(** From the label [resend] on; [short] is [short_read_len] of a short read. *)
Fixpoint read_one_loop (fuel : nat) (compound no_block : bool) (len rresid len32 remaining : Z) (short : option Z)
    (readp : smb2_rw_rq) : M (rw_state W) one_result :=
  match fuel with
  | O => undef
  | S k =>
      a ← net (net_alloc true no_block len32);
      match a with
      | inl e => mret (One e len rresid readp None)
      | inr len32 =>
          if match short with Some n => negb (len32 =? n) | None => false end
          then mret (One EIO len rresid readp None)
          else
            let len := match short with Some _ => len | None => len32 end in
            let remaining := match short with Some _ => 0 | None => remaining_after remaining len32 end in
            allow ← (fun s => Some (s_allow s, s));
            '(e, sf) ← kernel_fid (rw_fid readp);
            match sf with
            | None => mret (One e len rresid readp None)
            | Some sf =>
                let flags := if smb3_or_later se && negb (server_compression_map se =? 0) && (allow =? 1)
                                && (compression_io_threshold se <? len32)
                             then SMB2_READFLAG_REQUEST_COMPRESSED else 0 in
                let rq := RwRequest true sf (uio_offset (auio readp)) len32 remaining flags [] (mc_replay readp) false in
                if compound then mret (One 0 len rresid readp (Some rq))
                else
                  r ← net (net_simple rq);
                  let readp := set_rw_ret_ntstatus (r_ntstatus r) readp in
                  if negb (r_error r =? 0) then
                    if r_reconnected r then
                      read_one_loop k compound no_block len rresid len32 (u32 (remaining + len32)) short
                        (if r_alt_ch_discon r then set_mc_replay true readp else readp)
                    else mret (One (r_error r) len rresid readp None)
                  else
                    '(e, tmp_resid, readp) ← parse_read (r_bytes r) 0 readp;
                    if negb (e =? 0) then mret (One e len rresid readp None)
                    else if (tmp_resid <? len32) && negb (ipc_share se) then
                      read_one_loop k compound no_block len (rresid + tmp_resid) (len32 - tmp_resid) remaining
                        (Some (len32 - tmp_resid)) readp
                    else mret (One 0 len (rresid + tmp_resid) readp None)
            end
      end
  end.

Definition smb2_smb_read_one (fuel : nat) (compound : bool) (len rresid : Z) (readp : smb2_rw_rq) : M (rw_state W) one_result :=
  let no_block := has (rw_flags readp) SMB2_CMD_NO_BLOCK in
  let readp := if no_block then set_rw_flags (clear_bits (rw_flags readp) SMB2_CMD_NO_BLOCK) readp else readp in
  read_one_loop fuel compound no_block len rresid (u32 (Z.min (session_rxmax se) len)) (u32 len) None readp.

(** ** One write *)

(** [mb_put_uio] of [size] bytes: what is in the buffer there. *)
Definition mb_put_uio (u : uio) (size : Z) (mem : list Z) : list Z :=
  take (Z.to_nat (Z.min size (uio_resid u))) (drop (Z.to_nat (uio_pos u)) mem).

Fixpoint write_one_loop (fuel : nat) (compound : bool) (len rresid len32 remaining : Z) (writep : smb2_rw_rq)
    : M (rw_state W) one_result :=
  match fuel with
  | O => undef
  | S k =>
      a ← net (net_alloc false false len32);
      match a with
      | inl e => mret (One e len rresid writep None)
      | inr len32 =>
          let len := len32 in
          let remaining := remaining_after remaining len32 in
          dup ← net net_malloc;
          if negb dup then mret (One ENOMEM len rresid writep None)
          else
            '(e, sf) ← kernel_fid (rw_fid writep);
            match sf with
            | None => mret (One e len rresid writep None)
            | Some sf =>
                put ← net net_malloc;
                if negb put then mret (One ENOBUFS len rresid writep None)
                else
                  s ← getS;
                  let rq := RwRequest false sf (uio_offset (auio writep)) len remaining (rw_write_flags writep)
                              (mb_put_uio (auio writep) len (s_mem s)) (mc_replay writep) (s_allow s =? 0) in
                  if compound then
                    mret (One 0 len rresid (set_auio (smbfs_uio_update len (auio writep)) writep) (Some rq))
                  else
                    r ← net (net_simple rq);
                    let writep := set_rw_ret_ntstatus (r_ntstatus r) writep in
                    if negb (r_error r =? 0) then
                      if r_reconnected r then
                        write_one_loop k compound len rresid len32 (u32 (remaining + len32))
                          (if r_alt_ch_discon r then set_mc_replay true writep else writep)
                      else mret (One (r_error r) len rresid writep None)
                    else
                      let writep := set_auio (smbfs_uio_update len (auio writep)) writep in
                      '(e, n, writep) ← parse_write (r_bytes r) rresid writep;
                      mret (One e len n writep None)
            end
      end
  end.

==

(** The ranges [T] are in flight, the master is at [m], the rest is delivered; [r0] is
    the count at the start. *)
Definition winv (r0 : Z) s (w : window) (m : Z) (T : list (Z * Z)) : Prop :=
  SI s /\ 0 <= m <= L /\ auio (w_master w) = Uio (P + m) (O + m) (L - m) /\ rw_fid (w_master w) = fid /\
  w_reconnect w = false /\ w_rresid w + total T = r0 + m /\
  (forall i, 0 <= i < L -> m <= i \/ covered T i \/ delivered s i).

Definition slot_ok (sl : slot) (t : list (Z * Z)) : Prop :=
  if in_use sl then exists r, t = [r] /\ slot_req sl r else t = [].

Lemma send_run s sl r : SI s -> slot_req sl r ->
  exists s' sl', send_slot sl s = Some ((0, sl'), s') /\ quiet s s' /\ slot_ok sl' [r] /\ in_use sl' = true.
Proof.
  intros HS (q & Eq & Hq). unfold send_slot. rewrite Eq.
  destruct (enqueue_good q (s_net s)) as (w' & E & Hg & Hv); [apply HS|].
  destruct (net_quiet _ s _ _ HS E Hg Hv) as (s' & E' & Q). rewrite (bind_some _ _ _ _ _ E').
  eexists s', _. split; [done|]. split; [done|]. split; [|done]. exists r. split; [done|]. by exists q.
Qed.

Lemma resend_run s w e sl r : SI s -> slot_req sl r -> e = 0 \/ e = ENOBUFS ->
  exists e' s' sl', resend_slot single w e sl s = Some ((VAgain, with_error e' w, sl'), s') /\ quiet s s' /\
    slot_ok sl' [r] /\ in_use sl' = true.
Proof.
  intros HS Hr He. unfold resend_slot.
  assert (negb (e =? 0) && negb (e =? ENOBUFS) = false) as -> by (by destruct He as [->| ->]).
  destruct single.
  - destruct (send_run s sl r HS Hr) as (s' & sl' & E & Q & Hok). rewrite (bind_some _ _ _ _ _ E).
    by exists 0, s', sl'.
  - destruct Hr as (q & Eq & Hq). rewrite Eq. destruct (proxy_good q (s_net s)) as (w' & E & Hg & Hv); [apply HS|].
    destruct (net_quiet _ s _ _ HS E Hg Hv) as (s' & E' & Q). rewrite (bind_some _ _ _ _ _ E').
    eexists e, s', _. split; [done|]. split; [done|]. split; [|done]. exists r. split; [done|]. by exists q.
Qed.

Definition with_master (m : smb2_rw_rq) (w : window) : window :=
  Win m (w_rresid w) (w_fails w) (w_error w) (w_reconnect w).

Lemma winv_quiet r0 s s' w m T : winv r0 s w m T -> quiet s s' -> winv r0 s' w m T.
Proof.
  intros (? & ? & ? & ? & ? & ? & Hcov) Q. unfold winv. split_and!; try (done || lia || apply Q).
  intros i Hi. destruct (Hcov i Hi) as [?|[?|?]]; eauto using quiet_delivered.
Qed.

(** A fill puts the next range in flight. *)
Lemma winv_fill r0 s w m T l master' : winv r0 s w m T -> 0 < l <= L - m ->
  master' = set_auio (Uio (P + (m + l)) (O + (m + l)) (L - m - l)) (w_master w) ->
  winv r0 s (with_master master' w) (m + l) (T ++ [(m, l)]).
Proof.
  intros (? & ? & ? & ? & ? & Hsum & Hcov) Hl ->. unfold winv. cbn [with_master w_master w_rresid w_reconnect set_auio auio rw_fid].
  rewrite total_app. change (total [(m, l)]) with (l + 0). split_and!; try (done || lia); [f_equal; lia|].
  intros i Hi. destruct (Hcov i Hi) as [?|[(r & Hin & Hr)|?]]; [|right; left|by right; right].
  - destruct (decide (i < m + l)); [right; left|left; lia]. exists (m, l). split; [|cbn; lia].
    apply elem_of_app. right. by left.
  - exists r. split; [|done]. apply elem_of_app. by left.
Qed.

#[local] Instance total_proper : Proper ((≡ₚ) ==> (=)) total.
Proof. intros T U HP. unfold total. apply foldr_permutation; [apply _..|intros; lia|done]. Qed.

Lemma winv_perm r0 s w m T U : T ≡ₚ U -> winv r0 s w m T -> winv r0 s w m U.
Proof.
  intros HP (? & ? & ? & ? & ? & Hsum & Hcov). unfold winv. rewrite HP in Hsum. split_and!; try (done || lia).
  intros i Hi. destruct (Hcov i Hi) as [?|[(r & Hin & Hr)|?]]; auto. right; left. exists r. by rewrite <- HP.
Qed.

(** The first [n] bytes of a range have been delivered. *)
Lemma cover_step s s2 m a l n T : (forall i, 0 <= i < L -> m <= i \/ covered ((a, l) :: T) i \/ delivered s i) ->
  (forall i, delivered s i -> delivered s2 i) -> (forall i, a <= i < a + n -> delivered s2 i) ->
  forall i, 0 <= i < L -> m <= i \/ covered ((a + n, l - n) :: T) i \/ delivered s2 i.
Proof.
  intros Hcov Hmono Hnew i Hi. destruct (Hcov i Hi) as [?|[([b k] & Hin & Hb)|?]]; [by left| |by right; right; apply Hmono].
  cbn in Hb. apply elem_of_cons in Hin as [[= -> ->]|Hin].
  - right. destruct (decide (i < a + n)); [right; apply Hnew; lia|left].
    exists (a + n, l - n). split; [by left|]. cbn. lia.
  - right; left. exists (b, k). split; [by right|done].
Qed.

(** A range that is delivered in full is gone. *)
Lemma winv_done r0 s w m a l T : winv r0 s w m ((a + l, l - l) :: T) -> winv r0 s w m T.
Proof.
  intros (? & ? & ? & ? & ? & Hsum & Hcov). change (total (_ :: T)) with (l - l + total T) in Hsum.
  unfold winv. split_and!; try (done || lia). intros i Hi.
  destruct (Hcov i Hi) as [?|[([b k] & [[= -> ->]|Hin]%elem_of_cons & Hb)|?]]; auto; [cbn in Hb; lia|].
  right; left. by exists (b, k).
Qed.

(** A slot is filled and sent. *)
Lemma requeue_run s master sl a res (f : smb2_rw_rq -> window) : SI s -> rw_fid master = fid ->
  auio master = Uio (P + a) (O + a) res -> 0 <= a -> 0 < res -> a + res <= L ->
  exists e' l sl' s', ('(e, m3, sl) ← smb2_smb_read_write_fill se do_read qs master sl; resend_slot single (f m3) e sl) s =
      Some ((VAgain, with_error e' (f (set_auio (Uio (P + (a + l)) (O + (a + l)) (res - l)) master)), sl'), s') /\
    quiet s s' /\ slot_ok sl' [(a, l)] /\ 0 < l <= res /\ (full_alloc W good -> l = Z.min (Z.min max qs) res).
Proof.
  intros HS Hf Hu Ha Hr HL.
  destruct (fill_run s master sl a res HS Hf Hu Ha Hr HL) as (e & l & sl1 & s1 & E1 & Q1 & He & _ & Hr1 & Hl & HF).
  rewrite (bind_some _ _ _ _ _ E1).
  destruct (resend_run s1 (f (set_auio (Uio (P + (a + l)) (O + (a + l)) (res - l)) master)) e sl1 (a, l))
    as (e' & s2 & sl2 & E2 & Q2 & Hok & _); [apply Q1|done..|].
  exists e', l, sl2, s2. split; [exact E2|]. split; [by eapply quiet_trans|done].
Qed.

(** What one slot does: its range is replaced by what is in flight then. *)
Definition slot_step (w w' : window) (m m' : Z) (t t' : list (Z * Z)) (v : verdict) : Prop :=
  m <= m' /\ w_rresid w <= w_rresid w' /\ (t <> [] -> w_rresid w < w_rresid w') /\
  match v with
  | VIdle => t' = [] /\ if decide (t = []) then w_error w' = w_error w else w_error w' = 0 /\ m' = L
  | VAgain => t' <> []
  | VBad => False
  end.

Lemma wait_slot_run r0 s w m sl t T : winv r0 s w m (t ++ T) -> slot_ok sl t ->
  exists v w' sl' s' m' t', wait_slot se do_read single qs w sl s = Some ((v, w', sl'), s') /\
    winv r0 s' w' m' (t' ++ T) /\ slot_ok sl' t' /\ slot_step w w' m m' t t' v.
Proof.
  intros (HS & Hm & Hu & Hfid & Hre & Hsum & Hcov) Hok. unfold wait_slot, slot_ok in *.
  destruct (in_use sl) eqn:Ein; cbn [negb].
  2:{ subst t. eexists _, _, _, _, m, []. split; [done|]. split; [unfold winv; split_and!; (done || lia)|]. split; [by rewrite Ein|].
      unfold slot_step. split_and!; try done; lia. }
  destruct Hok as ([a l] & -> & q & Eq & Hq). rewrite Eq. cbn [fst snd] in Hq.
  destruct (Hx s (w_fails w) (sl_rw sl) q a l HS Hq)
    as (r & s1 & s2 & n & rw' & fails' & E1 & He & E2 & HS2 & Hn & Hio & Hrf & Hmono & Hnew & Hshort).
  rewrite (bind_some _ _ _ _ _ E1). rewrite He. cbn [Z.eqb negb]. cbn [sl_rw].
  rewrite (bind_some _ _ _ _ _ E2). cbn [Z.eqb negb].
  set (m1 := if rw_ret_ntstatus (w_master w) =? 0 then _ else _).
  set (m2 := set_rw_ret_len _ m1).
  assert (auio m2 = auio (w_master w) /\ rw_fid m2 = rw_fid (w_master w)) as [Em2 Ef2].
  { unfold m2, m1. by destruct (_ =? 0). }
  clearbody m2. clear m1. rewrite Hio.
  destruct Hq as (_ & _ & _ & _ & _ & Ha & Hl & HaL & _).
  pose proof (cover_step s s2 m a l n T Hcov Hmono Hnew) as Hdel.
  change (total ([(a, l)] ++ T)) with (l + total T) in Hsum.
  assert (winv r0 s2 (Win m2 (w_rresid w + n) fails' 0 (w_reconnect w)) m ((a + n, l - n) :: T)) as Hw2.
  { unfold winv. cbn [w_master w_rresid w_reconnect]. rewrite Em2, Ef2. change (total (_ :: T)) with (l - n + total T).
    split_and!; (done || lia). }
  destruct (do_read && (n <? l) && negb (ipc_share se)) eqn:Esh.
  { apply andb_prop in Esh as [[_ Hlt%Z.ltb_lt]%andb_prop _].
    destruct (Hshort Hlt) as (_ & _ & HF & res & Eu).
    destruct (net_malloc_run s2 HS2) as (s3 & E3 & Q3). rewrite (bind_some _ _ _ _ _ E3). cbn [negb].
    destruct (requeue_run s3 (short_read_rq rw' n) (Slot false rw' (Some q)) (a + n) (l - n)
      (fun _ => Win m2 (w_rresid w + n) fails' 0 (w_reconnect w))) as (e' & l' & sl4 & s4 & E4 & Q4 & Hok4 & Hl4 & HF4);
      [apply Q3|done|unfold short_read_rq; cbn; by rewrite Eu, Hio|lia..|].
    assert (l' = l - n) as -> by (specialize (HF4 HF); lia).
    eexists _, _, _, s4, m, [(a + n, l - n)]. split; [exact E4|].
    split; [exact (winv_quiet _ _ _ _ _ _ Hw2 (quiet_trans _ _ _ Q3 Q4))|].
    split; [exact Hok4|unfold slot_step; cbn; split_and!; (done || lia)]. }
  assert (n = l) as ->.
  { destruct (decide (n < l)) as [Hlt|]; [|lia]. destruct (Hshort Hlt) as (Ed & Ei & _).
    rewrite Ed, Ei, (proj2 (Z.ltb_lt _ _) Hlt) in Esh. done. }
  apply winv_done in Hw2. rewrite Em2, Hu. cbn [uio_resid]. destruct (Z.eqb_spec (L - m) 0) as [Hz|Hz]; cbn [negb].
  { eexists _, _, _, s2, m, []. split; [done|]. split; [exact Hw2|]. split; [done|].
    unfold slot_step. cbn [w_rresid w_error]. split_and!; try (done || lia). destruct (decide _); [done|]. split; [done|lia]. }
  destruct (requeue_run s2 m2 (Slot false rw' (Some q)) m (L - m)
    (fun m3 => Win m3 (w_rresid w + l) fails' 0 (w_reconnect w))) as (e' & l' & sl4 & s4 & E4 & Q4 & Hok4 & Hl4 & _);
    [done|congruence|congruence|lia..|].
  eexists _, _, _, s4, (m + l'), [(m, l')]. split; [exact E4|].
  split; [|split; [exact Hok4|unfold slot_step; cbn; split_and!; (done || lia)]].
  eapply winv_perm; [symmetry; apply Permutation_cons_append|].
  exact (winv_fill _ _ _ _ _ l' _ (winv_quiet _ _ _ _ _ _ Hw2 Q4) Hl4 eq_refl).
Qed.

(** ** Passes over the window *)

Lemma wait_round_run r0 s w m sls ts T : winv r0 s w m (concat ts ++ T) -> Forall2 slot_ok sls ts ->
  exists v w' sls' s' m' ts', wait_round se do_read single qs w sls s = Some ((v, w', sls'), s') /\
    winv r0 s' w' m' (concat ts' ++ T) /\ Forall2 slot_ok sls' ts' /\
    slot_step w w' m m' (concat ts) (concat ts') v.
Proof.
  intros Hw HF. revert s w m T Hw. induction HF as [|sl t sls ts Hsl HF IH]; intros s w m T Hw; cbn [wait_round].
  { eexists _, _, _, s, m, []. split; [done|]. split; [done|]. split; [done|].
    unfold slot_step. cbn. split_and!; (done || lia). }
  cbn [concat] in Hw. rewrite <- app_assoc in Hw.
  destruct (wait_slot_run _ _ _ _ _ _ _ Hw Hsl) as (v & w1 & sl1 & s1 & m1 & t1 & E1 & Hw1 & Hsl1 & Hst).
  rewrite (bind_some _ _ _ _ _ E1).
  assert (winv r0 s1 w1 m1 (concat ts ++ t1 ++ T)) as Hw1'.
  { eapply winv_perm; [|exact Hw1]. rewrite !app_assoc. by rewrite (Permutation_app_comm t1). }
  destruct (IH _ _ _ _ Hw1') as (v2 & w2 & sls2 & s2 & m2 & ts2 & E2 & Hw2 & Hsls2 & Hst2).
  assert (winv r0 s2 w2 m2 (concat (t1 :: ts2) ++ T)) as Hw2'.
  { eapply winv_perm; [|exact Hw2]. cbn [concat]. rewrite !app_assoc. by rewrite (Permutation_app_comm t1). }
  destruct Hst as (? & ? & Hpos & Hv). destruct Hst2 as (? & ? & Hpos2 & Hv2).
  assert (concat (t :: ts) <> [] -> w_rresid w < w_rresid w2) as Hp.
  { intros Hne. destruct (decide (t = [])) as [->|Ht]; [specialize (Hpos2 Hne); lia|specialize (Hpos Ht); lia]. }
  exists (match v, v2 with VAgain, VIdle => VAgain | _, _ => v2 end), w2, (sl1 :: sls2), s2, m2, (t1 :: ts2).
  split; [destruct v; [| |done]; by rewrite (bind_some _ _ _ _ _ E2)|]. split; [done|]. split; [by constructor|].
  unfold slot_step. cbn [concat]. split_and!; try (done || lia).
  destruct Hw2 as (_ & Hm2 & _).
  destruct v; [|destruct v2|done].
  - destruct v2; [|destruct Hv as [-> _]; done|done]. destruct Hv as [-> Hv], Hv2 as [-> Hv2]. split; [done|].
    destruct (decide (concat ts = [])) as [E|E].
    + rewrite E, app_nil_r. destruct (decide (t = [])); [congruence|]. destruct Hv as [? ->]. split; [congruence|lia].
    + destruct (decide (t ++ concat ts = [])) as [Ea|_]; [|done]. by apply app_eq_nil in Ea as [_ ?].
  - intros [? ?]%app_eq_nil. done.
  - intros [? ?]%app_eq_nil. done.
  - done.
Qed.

==

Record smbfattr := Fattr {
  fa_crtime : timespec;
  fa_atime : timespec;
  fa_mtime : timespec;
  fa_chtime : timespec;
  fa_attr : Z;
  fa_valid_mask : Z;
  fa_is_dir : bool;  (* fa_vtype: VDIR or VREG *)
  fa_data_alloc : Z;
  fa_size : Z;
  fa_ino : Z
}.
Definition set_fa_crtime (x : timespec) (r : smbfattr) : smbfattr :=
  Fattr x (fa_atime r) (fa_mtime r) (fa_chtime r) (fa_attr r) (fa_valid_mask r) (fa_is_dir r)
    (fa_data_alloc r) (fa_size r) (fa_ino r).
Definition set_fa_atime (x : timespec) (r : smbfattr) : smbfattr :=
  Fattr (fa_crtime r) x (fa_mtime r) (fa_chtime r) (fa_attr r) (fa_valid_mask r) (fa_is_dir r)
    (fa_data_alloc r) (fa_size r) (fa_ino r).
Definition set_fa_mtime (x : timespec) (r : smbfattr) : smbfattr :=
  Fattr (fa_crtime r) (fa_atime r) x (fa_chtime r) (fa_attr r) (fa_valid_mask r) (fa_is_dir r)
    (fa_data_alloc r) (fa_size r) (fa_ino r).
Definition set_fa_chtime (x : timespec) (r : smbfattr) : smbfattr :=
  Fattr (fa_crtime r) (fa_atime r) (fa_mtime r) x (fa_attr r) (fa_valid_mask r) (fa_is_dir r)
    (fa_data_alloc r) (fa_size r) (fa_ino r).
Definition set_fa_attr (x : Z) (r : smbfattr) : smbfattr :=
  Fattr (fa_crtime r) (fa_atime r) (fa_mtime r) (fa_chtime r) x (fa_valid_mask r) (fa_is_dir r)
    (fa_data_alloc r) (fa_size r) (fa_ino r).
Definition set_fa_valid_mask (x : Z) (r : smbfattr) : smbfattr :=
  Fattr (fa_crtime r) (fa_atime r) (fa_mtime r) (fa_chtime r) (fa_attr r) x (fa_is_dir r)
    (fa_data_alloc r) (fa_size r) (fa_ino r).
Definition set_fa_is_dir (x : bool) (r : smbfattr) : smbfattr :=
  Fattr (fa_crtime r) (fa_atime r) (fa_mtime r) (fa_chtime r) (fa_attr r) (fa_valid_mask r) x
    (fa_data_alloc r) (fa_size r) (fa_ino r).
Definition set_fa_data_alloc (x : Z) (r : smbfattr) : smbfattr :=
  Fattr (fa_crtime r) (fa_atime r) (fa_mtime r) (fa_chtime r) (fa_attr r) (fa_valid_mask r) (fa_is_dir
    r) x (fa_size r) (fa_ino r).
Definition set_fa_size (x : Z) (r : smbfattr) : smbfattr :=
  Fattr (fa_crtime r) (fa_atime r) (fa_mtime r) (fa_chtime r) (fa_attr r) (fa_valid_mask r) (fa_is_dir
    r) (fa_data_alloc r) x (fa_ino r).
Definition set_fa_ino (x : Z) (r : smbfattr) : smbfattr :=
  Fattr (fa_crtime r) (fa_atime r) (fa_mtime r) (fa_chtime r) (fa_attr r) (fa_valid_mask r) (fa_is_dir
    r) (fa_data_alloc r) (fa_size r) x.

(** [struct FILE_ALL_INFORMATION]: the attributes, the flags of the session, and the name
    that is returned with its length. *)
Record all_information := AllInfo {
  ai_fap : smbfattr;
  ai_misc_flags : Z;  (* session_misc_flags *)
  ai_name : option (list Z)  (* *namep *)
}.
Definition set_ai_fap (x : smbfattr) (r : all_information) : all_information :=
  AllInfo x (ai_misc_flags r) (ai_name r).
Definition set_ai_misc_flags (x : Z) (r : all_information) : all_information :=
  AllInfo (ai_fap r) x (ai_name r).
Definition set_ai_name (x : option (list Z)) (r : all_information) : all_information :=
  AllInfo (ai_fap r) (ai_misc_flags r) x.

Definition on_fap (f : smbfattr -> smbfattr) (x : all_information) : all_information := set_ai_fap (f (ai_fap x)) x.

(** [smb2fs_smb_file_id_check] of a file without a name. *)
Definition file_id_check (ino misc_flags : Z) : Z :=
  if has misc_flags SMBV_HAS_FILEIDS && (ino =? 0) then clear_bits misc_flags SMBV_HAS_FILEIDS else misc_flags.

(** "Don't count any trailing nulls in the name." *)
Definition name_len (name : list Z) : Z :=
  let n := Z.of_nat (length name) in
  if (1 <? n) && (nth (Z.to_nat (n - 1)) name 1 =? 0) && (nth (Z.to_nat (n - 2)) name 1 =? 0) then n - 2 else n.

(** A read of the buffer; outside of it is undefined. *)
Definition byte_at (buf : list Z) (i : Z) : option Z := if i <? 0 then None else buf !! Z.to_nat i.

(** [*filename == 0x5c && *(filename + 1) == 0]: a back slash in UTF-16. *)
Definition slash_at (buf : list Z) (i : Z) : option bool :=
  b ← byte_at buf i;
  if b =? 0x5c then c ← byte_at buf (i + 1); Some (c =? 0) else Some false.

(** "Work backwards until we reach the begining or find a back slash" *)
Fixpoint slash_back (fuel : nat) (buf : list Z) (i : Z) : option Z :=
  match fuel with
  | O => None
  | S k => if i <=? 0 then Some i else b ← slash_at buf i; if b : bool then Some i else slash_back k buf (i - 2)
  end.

TASK ITEM: In the data above, start at the line that has "Lemma wait_round_run r0", stop after the line that has "->]. split; [congruence|lia].", and print every line in between exactly as it stands.

RESPONSE:
Lemma wait_round_run r0 s w m sls ts T : winv r0 s w m (concat ts ++ T) -> Forall2 slot_ok sls ts ->
  exists v w' sls' s' m' ts', wait_round se do_read single qs w sls s = Some ((v, w', sls'), s') /\
    winv r0 s' w' m' (concat ts' ++ T) /\ Forall2 slot_ok sls' ts' /\
    slot_step w w' m m' (concat ts) (concat ts') v.
Proof.
  intros Hw HF. revert s w m T Hw. induction HF as [|sl t sls ts Hsl HF IH]; intros s w m T Hw; cbn [wait_round].
  { eexists _, _, _, s, m, []. split; [done|]. split; [done|]. split; [done|].
    unfold slot_step. cbn. split_and!; (done || lia). }
  cbn [concat] in Hw. rewrite <- app_assoc in Hw.
  destruct (wait_slot_run _ _ _ _ _ _ _ Hw Hsl) as (v & w1 & sl1 & s1 & m1 & t1 & E1 & Hw1 & Hsl1 & Hst).
  rewrite (bind_some _ _ _ _ _ E1).
  assert (winv r0 s1 w1 m1 (concat ts ++ t1 ++ T)) as Hw1'.
  { eapply winv_perm; [|exact Hw1]. rewrite !app_assoc. by rewrite (Permutation_app_comm t1). }
  destruct (IH _ _ _ _ Hw1') as (v2 & w2 & sls2 & s2 & m2 & ts2 & E2 & Hw2 & Hsls2 & Hst2).
  assert (winv r0 s2 w2 m2 (concat (t1 :: ts2) ++ T)) as Hw2'.
  { eapply winv_perm; [|exact Hw2]. cbn [concat]. rewrite !app_assoc. by rewrite (Permutation_app_comm t1). }
  destruct Hst as (? & ? & Hpos & Hv). destruct Hst2 as (? & ? & Hpos2 & Hv2).
  assert (concat (t :: ts) <> [] -> w_rresid w < w_rresid w2) as Hp.
  { intros Hne. destruct (decide (t = [])) as [->|Ht]; [specialize (Hpos2 Hne); lia|specialize (Hpos Ht); lia]. }
  exists (match v, v2 with VAgain, VIdle => VAgain | _, _ => v2 end), w2, (sl1 :: sls2), s2, m2, (t1 :: ts2).
  split; [destruct v; [| |done]; by rewrite (bind_some _ _ _ _ _ E2)|]. split; [done|]. split; [by constructor|].
  unfold slot_step. cbn [concat]. split_and!; try (done || lia).
  destruct Hw2 as (_ & Hm2 & _).
  destruct v; [|destruct v2|done].
  - destruct v2; [|destruct Hv as [-> _]; done|done]. destruct Hv as [-> Hv], Hv2 as [-> Hv2]. split; [done|].
    destruct (decide (concat ts = [])) as [E|E].
    + rewrite E, app_nil_r. destruct (decide (t = [])); [congruence|]. destruct Hv as [? ->]. split; [congruence|lia].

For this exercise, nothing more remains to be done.